Ligand specificity and adaptability revealed by the first Guanine-II riboswitch tertiary structure.

A comprehensive understanding of the fundamental principles governing RNA-small molecule interactions is crucial for advancing RNA-targeting therapeutics with small molecules. Riboswitches, a class of noncoding RNAs, regulate gene expression by direct interaction with small-molecule metabolites. In this work, we report an in-depth structure-based investigation of a newly identified riboswitch, Guanine-II, which, despite sharing a conserved scaffold with the Guanine-I riboswitch, exhibits strikingly distinct small molecule ligand-binding characteristics.

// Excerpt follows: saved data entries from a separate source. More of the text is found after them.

(** The replacement of an escaped blank in [highlight_text]: group [g] is
    one or more white-space characters, or one or more times group [g+1];
    group [g+1] is an opening or closing [span] tag with optional white
    space on both sides. *)
Definition gap (g : nat) : re :=
  Group g (Alt (Plus ws)
               (Plus (Group (S g)
                  (Seq (Star ws)
                  (Seq (Lit "<")
                  (Seq (Star (Chr (chr_eq "/")))
                  (Seq (Lit "span")
                  (Seq (Star (Chr not_gt))
                  (Seq (Lit ">") (Star ws)))))))))).

(** [re.escape(part)] compiled: every character stands for itself. *)
Definition escaped (part : string) : re := Lit part.

(** The pattern that [highlight_text] builds with [re.sub] from
    [re.escape(part)] when the text holds a [span] tag: [re.escape] writes a
    blank as backslash-blank, so every blank of [part] is replaced by a
    [gap]; [g] is the number of the next group.  Returns the pattern and the
    number of the next free group. *)
Fixpoint spanned (g : nat) (part : string) : re * nat :=
  match part with
  | EmptyString => (Eps, g)
  | String a r =>
      if Ascii.eqb a " " then
        let (p, g') := spanned (S (S g)) r in (Seq (gap g) p, g')
      else
        let (p, g') := spanned g r in (Seq (Chr (chr_eq a)) p, g')
  end.

(** The negative look-ahead of [highlight_text]: the match is not followed
    by characters other than [<] and then [>], that is, it does not lie
    inside an HTML tag. *)
Definition not_in_tag : re :=
  NotAhead (Seq (Star (Chr not_lt)) (Chr (chr_eq ">"))).

(** [split_pattern] of [highlight_text] and the number of its groups *)
Definition split_pattern (text part : string) : re * nat :=
  if Py.contains "<span" text then
    let (p, g) := spanned 2 part in (Seq (Group 1 p) not_in_tag, g - 1)
  else (Seq (Group 1 (escaped part)) not_in_tag, 1).

(** The pattern of [crawl_ta_tw_deep_linking], with [re.IGNORECASE]:
    [rc://], a language of letters, digits, [_], [*] and [-], a slash, [ta]
    or [tw], a slash and one or more link characters. *)
Definition ci (c : string) (a : ascii) : bool :=
  match c with
  | String l _ =>
      Ascii.eqb a l
      || (between "a" "z" l
          && (N_of_ascii a =? N_of_ascii l - 32)%N)
  | EmptyString => false
  end.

Through a comprehensive structural analysis of the Guanine-II riboswitch bound to various guanine analogs, combined with comparative studies of other guanine riboswitch variants, including Guanine-I and Xanthine-II riboswitches, as well as isothermal titration calorimetry, we reveal local structural rearrangements that precisely modulate small-molecule ligand adaptability. We further demonstrate that subtle differences in the composition and peripheral architecture of the binding pocket are key determinants of ligand-binding specificity. Additionally, based on the similarity in ligand recognition patterns with the tetrahydrofolate-II riboswitch, we identified additional compounds that bind to the Guanine-II riboswitch through a structure-guided rational search, providing valuable structural insights for the discovery of small molecules targeting RNA.